- Task details: Write out the data once more, exactly as it reads.

- Raw data:

——————

Lemma tabulate_ext (m k : nat) (f g : nat -> nat -> F) :
  (forall i j, i < m -> j < k -> f i j = g i j) ->
  tabulate m k f = tabulate m k g.
Proof.
  intros Hfg. unfold tabulate. f_equal.
  apply map_ext_in. intros i Hi. apply in_seq in Hi.
  apply map_ext_in. intros j Hj. apply in_seq in Hj.
  apply Hfg; lia.
Qed.

Lemma wf_tabulate (m k : nat) (f : nat -> nat -> F) : wf (tabulate m k f).
Proof.
  split; simpl.
  - rewrite length_map, length_seq. reflexivity.
  - apply Forall_forall. intros r Hr. apply in_map_iff in Hr.
    destruct Hr as [i [<- _]]. rewrite length_map, length_seq. reflexivity.
Qed.

Lemma has_shape_tabulate (m k : nat) (f : nat -> nat -> F) :
  has_shape (tabulate m k f) m k.
Proof. split; [apply wf_tabulate | split; reflexivity]. Qed.

(** A well-formed array is the table of its entries. *)
Lemma tabulate_get (A : ndarray F) :
  wf A -> tabulate (nrows A) (ncols A) (get A) = A.
Proof.
  destruct A as [m k rs]. unfold wf, tabulate, get; simpl.
  intros [Hlen Hrows]. f_equal. subst m.
  apply nth_ext with (d := []) (d' := []).
  - rewrite length_map, length_seq. reflexivity.
  - intros i Hi. rewrite length_map, length_seq in Hi.
    rewrite (nth_indep _ [] (map (fun j => nth j (nth 0 rs []) f0) (seq 0 k)))
      by (rewrite length_map, length_seq; exact Hi).
    rewrite (map_nth (fun i => map (fun j => nth j (nth i rs []) f0) (seq 0 k))
                     (seq 0 (length rs)) 0 i).
    rewrite seq_nth by exact Hi. simpl.
    assert (Hk : length (nth i rs []) = k).
    { rewrite Forall_forall in Hrows. apply Hrows. apply nth_In. exact Hi. }
    apply nth_ext with (d := f0) (d' := f0).
    + rewrite length_map, length_seq. symmetry. exact Hk.
    + intros j Hj. rewrite length_map, length_seq in Hj.
      rewrite (nth_indep _ f0 (nth 0 (nth i rs []) f0))
        by (rewrite length_map, length_seq; exact Hj).
      rewrite (map_nth (fun j => nth j (nth i rs []) f0) (seq 0 k) 0 j).
      rewrite seq_nth by exact Hj. reflexivity.
Qed.

(** Two arrays of one shape with the same entries are equal. *)
Lemma ndarray_ext (A B : ndarray F) (m k : nat) :
  has_shape A m k -> has_shape B m k ->
  (forall i j, i < m -> j < k -> get A i j = get B i j) -> A = B.
Proof.
  intros (HwA & HmA & HkA) (HwB & HmB & HkB) Hget.
  rewrite <- (tabulate_get HwA), <- (tabulate_get HwB).
  rewrite HmA, HkA, HmB, HkB. apply tabulate_ext. exact Hget.
Qed.

Lemma bidx_lt (d i : nat) : i < d -> bidx d i = i.
Proof.
  intros Hi. unfold bidx. destruct (Nat.eqb_spec d 1); [lia | reflexivity].
Qed.

Lemma bidx_1 (i : nat) : bidx 1 i = 0.
Proof. reflexivity. Qed.

Lemma bdim_same (a : nat) : bdim a a = Some a.
Proof. unfold bdim. rewrite Nat.eqb_refl. reflexivity. Qed.

Lemma bdim_1_r (a : nat) : bdim a 1 = Some a.
Proof.
  unfold bdim. destruct (Nat.eqb_spec a 1) as [->|Hne]; [reflexivity|].
  reflexivity.
Qed.

(** Two arrays of the same shape: no stretching. *)
Lemma broadcast2_same (f : F -> F -> F) (A B : ndarray F) (m k : nat) :
  nrows A = m -> ncols A = k -> nrows B = m -> ncols B = k ->
  broadcast2 f A B = Some (tabulate m k (fun i j => f (get A i j) (get B i j))).
Proof.
  intros HmA HkA HmB HkB. unfold broadcast2.
  rewrite HmA, HkA, HmB, HkB, !bdim_same. f_equal.
  apply tabulate_ext. intros i j Hi Hj. rewrite !bidx_lt by assumption.
  reflexivity.
Qed.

——————

- Response to this exercise:
Lemma tabulate_ext (m k : nat) (f g : nat -> nat -> F) :
  (forall i j, i < m -> j < k -> f i j = g i j) ->
  tabulate m k f = tabulate m k g.
Proof.
  intros Hfg. unfold tabulate. f_equal.
  apply map_ext_in. intros i Hi. apply in_seq in Hi.
  apply map_ext_in. intros j Hj. apply in_seq in Hj.
  apply Hfg; lia.
Qed.

Lemma wf_tabulate (m k : nat) (f : nat -> nat -> F) : wf (tabulate m k f).
Proof.
  split; simpl.
  - rewrite length_map, length_seq. reflexivity.
  - apply Forall_forall. intros r Hr. apply in_map_iff in Hr.
    destruct Hr as [i [<- _]]. rewrite length_map, length_seq. reflexivity.
Qed.

Lemma has_shape_tabulate (m k : nat) (f : nat -> nat -> F) :
  has_shape (tabulate m k f) m k.
Proof. split; [apply wf_tabulate | split; reflexivity]. Qed.

(** A well-formed array is the table of its entries. *)
Lemma tabulate_get (A : ndarray F) :
  wf A -> tabulate (nrows A) (ncols A) (get A) = A.
Proof.
  destruct A as [m k rs]. unfold wf, tabulate, get; simpl.
  intros [Hlen Hrows]. f_equal. subst m.
  apply nth_ext with (d := []) (d' := []).
  - rewrite length_map, length_seq. reflexivity.
  - intros i Hi. rewrite length_map, length_seq in Hi.
    rewrite (nth_indep _ [] (map (fun j => nth j (nth 0 rs []) f0) (seq 0 k)))
      by (rewrite length_map, length_seq; exact Hi).
    rewrite (map_nth (fun i => map (fun j => nth j (nth i rs []) f0) (seq 0 k))
                     (seq 0 (length rs)) 0 i).
    rewrite seq_nth by exact Hi. simpl.
    assert (Hk : length (nth i rs []) = k).
    { rewrite Forall_forall in Hrows. apply Hrows. apply nth_In. exact Hi. }
    apply nth_ext with (d := f0) (d' := f0).
    + rewrite length_map, length_seq. symmetry. exact Hk.
    + intros j Hj. rewrite length_map, length_seq in Hj.
      rewrite (nth_indep _ f0 (nth 0 (nth i rs []) f0))
        by (rewrite length_map, length_seq; exact Hj).
      rewrite (map_nth (fun j => nth j (nth i rs []) f0) (seq 0 k) 0 j).
      rewrite seq_nth by exact Hj. reflexivity.
Qed.

(** Two arrays of one shape with the same entries are equal. *)
Lemma ndarray_ext (A B : ndarray F) (m k : nat) :
  has_shape A m k -> has_shape B m k ->
  (forall i j, i < m -> j < k -> get A i j = get B i j) -> A = B.
Proof.
  intros (HwA & HmA & HkA) (HwB & HmB & HkB) Hget.
  rewrite <- (tabulate_get HwA), <- (tabulate_get HwB).
  rewrite HmA, HkA, HmB, HkB. apply tabulate_ext. exact Hget.
Qed.

Lemma bidx_lt (d i : nat) : i < d -> bidx d i = i.
Proof.
  intros Hi. unfold bidx. destruct (Nat.eqb_spec d 1); [lia | reflexivity].
Qed.

Lemma bidx_1 (i : nat) : bidx 1 i = 0.
Proof. reflexivity. Qed.

Lemma bdim_same (a : nat) : bdim a a = Some a.
Proof. unfold bdim. rewrite Nat.eqb_refl. reflexivity. Qed.

Lemma bdim_1_r (a : nat) : bdim a 1 = Some a.
Proof.
  unfold bdim. destruct (Nat.eqb_spec a 1) as [->|Hne]; [reflexivity|].
  reflexivity.
Qed.

(** Two arrays of the same shape: no stretching. *)
Lemma broadcast2_same (f : F -> F -> F) (A B : ndarray F) (m k : nat) :
  nrows A = m -> ncols A = k -> nrows B = m -> ncols B = k ->
  broadcast2 f A B = Some (tabulate m k (fun i j => f (get A i j) (get B i j))).
Proof.
  intros HmA HkA HmB HkB. unfold broadcast2.
  rewrite HmA, HkA, HmB, HkB, !bdim_same. f_equal.
  apply tabulate_ext. intros i j Hi Hj. rewrite !bidx_lt by assumption.
  reflexivity.
Qed.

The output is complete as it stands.